Work instructions: Copy exactly the lines of the records below, and only those lines, beginning with the line that contains "(ds_dom s') ∧" and ending with the line that contains "(∀ lpa, owner_ok (ds_dom s) (OData lpa) → amap_of".

(Stored dataset items)
(* ===== verification/AmuTheorems.v ===== *)
(** The properties of the address mapping unit: what dispatching lists of writes
    and reads does to a namespace, that other namespaces are out of reach, that
    attaching, saving and detaching keep what is stored, the error codes, and
    two defects of the translation page cache and of attaching. *)
From S2P Require Import Prelude Bitmap Avl Flash Machine Sim BlockManager BlockMaps Amu AmuFacts AmuSpec AmuWrite AmuDispatch AmuFlush AmuAttach.

Section theorems.
Context {PL : Platform} {PO : @PlatformOk PL} {EL : @EccLive PL} {AL : @AllocLive PL} {RL : @ReadLive PL}.

(** C14: dispatching a list of writes to distinct pages of a namespace never gets
    stuck and keeps the invariant of the namespace; when it succeeds, every
    written sector reads back as the data of its buffer, the sectors of the
    written pages that the transactions do not cover keep their content (read,
    merge and rewrite), and no other page changes.  It does succeed when the
    devices work and the old pages have been programmed.  There are free pages for
    the list and room in the cache of translation pages for one page per
    transaction, so that no translation page is evicted. *)
Theorem amu_writes_correct P nsid ptr s u l :
  attached nsid ptr s u → dom_inv P None s → Forall (batch_req nsid s) l →
  NoDup (t_lpa <$> l) → NoDup (t_data <$> l) →
  pc_size (d_pcache (ds_dom s)) + Z.of_nat (length l) ≤ pc_capacity (d_pcache (ds_dom s)) →
  bm_ready (length l) (ds_bm s) →
  ∃ r l' s', amu_dispatch l u = Some ((r, l'), with_dom ptr s' u) ∧ dom_inv P None s' ∧
    (r = R0 → written s s' l) ∧
    (DmaLive → WriteLive → Forall (λ t, programmed s (t_lpa t)) l → r = R0).
Proof using All.
  intros Hat Hi Hl Hn1 Hn2 Hc Hr.
  pose proof (wp_dispatch_writes P nsid ptr s u l Hat Hi Hl Hn1 Hn2 Hc Hr) as Hw.
  apply wp_run in Hw as ([r l'] & u' & E & s' & -> & Hi' & _ & Hw & Hok). exists r, l', s'.
  split; [done|]. split; [done|]. split; [by intros [? _]%Hw|done].
Qed.

(** C23: dispatching reads of programmed pages succeeds, delivers into each
    buffer the sectors that the namespace stores, and changes nothing that is
    stored.  There is room in the cache of translation pages for one page per
    transaction, so that none is evicted. *)
Theorem amu_reads_correct P nsid ptr s u l :
  attached nsid ptr s u → dom_inv P None s → Forall (read_req nsid s) l → NoDup (t_data <$> l) →
  pc_size (d_pcache (ds_dom s)) + Z.of_nat (length l) ≤ pc_capacity (d_pcache (ds_dom s)) →
  ∃ l' s', amu_dispatch l u = Some ((R0, l'), with_dom ptr s' u) ∧ dom_inv P None s' ∧ read_done s s' l ∧
    (∀ lpa i x, owner_ok (ds_dom s) (OData lpa) → readsv s' lpa i x ↔ readsv s lpa i x).
Proof using All.
  intros Hat Hi Hl Hn Hc. pose proof (wp_dispatch_reads P nsid ptr s u l Hat Hi Hl Hn Hc) as Hw.
  apply wp_run in Hw as ([r l'] & u' & E & s' & -> & Hi' & _ & -> & Hd & Hu & _). exists l', s'.
  split; [done|]. split; [done|]. split; [done|]. intros lpa i x. by eapply unchanged_reads.
Qed.

(** C22: whatever a list of writes to one namespace does, succeed or fail, any
    other domain [d'] keeps its invariant and its map, and each of its sectors
    reads as before. *)
Theorem amu_isolation P P' nsid ptr s u l d' :
  attached nsid ptr s u → dom_inv P None s → Forall (batch_req nsid s) l →
  NoDup (t_lpa <$> l) → NoDup (t_data <$> l) →
  pc_size (d_pcache (ds_dom s)) + Z.of_nat (length l) ≤ pc_capacity (d_pcache (ds_dom s)) →
  bm_ready (length l) (ds_bm s) →
  dom_wf (nandv s) (page_fresh (ds_bm s)) P' None d' →
  ∃ r l' s', amu_dispatch l u = Some ((r, l'), with_dom ptr s' u) ∧
    dom_wf (nandv s') (page_fresh (ds_bm s')) P' None d' ∧
    ∀ lpa i x, owner_ok d' (OData lpa) → reads (nandv s') d' lpa i x ↔ reads (nandv s) d' lpa i x.
Proof using All.
  intros Hat Hi Hl Hn1 Hn2 Hc Hr Hd'.
  pose proof (wp_dispatch_writes P nsid ptr s u l Hat Hi Hl Hn1 Hn2 Hc Hr) as Hw.
  apply wp_run in Hw as ([r l'] & u' & E & s' & -> & Hi' & Hev & _). exists r, l', s'. split; [done|].
  destruct (evolves_other P' P s s' d' Hev Hd' Hi') as [Hd2 Hm].
  { intros a _ Hn Hf. by apply Hn, (ev_fresh _ _ Hev). }
  split; [done|]. intros lpa i x Ho. unfold reads. rewrite (Hm lpa Ho).
  destruct (decide (xe_ppa (amap (nandv s) d' lpa) = NO_PPA)) as [En|En]; [by split; intros []|].
  destruct (dw_ref _ _ _ _ _ Hd' (OData lpa) Ho En) as (_ & Hf & _). cbn [ref] in Hf.
  by rewrite (ev_nand _ _ Hev) by done.
Qed.

Context {WL : @WriteLive PL} {FL : @FsLive PL}.

(** Attaching a namespace with [reset] succeeds and yields an empty
    namespace that satisfies the invariant. *)
Theorem amu_attach_reset (P : flash_address → Prop) nsid bytes tlp u :
  bad_nsid nsid = false → am_active u !! NSID2IDX nsid = None →
  bm_inv (am_bm u) → mem_wf (bm_mach (am_bm u)) → 0 ≤ tlp → pages_of tlp ≤ 2 ^ 32 →
  (∀ a, page_fresh (am_bm u) a → nand (m_dev (bm_mach (am_bm u))) a = None ∧ addr_ok a ∧ ¬ P a) →
  ∃ ptr s' u', amu_attach_domain nsid bytes tlp true u = Some (R0, u') ∧
    attached nsid ptr s' u' ∧ dom_inv P None s' ∧
    ∀ lpa, 0 ≤ lpa < tlp → amap_of s' lpa = Xe NO_PPA 0.
Proof using All.
  intros Hn Ha Hb Hm Ht Hp Hf.
  enough (wp (amu_attach_domain nsid bytes tlp true)
    (λ r u', r = R0 ∧ ∃ ptr s', attached nsid ptr s' u' ∧ dom_inv P None s' ∧
       ∀ lpa, 0 ≤ lpa < tlp → amap_of s' lpa = Xe NO_PPA 0) u) as Hw'.
  { apply wp_run in Hw' as (r & u' & E & -> & ptr & s' & H). by exists ptr, s', u'. }
  apply (wp_attach nsid bytes tlp true (replicate (Z.to_nat (pages_of tlp)) NO_MPPN));
    [done|done|done|done|done|rewrite length_replicate; pose proof (pages_of_nonneg tlp Ht); lia|].
  intros ptr ws m' s' [M1 M2 M3] Es' Hl Hc Hptr Hat. split; [done|]. exists ptr, s'. split; [done|].
  destruct Hm as [Hm1 Hm2].
  destruct (fresh_blank s' nsid (bytes / XLATE_PG_SIZE) tlp DEFAULT_PLANE_ALLOCATE_SCHEME ws P) as [Hi Hmap];
    [|split|done|done| |by rewrite Es'|].
  - apply (bm_inv_planes (am_bm u)); [by rewrite Es'|done].
  - rewrite Es'. cbn. lia.
  - intros id b. rewrite Es'. cbn. rewrite M2. intros E. apply Hm2 in E. lia.
  - intros a. rewrite (page_fresh_planes (am_bm u)) by by rewrite Es'.
    unfold nandv. rewrite Es'. cbn. intros Hfa. rewrite M1. by apply Hf.
  - split; [done|]. intros lpa Hlpa. apply Hmap. rewrite Es'. cbn [owner_ok fresh_dom d_total_xlate_pages ds_dom].
    pose proof ENTS_pos. unfold pages_of. split; [lia|].
    pose proof (Z.div_mod (tlp + ENTS - 1) ENTS). pose proof (Z.mod_pos_bound (tlp + ENTS - 1) ENTS). lia.
Qed.

(** C15: detaching a namespace and attaching it again, with any cache size, gives
    back the same logical-to-physical map, and every sector that was stored. *)
Theorem amu_reattach_roundtrip P nsid ptr s u bytes tlp :
  attached nsid ptr s u → dom_inv P None s → flushable s → d_nsid (ds_dom s) = nsid → d_kref (ds_dom s) = 1 →
  0 ≤ tlp → pages_of tlp = d_total_xlate_pages (ds_dom s) →
  ∃ u1 u2 ptr' s', amu_detach_domain nsid u = Some (R0, u1) ∧ amu_attach_domain nsid bytes tlp false u1 = Some (R0, u2) ∧
    am_active u1 !! NSID2IDX nsid = None ∧
    attached nsid ptr' s' u2 ∧ dom_inv P None s' ∧
    (∀ lpa, owner_ok (ds_dom s) (OData lpa) → xe_ppa (amap_of s' lpa) = xe_ppa (amap_of s lpa)) ∧
    (∀ lpa i x, owner_ok (ds_dom s) (OData lpa) → readsv s lpa i x → readsv s' lpa i x).
Proof using All.
  intros Hat Hi Hfl Hid Hk Ht Hp.
  assert (wp (amu_detach_domain nsid) (λ r u1, r = R0 ∧ am_active u1 !! NSID2IDX nsid = None) u) as Hd'.
  { eapply (wp_detach P nsid ptr s); [done..|]. intros s1 f _. split; [done|]. apply lookup_delete_eq. }
  apply wp_run in Hd' as (r & u1 & E1 & -> & Hn).
  pose proof (wp_detach_attach P nsid ptr s u bytes tlp Hat Hi Hfl Hid Hk Ht Hp) as Hw.
  apply wp_bind in Hw. unfold wp at 1 in Hw. rewrite E1 in Hw.
  apply wp_run in Hw as (r & u2 & E2 & -> & ptr' & s' & Hrest). by exists u1, u2, ptr', s'.
Qed.

(** Saving a namespace flushes its dirty translation pages: afterwards all
    cached pages are clean, the directory file is the directory, and the map and
    all sectors are as before. *)
Theorem amu_save_correct P nsid ptr s u :
  attached nsid ptr s u → dom_inv P None s → flushable s → d_nsid (ds_dom s) = nsid →
  ∃ s', amu_save_domain nsid u = Some (R0, with_dom ptr s' u) ∧ dom_inv P None s' ∧ all_clean (ds_dom s') ∧
    file s' (GTD_FILENAME nsid) = Some (take (Z.to_nat (d_total_xlate_pages (ds_dom s'))) (d_gtd (ds_dom s'))) ∧
    (∀ lpa, owner_ok (ds_dom s) (OData lpa) → amap_of s' lpa = amap_of s lpa) ∧
    (∀ lpa i x, owner_ok (ds_dom s) (OData lpa) → readsv s lpa i x → readsv s' lpa i x).
Proof using All.
  intros Hat Hi Hfl Hid.
  enough (wp (amu_save_domain nsid) (λ r u', r = R0 ∧ ∃ s1 f, saved P (GTD_FILENAME nsid) s s1 f ∧
    u' = with_dom ptr (with_fs f s1) u) u) as Hw.
  { apply wp_run in Hw as (r & u' & E & -> & s1 & f & [Hi1 Hc1 Hcl1 Hf1] & ->). exists (with_fs f s1).
    split; [done|]. split; [by apply dom_inv_fs|]. split; [done|]. split; [done|]. split; [apply Hc1|].
    intros lpa i x Ho Hr. exact (same_content_readsv s s1 lpa i x Hc1 Ho Hr). }
  eapply (wp_amu_save P); [done..|]. intros s1 f Hsv. split; [done|]. by exists s1, f.
Qed.
End theorems.

Section errors.
Context `{Platform}.

Lemma bind_eq {S A B} (m : ST S A) (f : A → ST S B) a s s' : m s = Some (a, s') → (m ≫= f) s = f a s'.
Proof. intros E. unfold mbind, ST_bind. by rewrite E. Qed.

Task response:
  ∃ s', amu_save_domain nsid u = Some (R0, with_dom ptr s' u) ∧ dom_inv P None s' ∧ all_clean (ds_dom s') ∧
    file s' (GTD_FILENAME nsid) = Some (take (Z.to_nat (d_total_xlate_pages (ds_dom s'))) (d_gtd (ds_dom s'))) ∧
    (∀ lpa, owner_ok (ds_dom s) (OData lpa) → amap_of s' lpa = amap_of s lpa) ∧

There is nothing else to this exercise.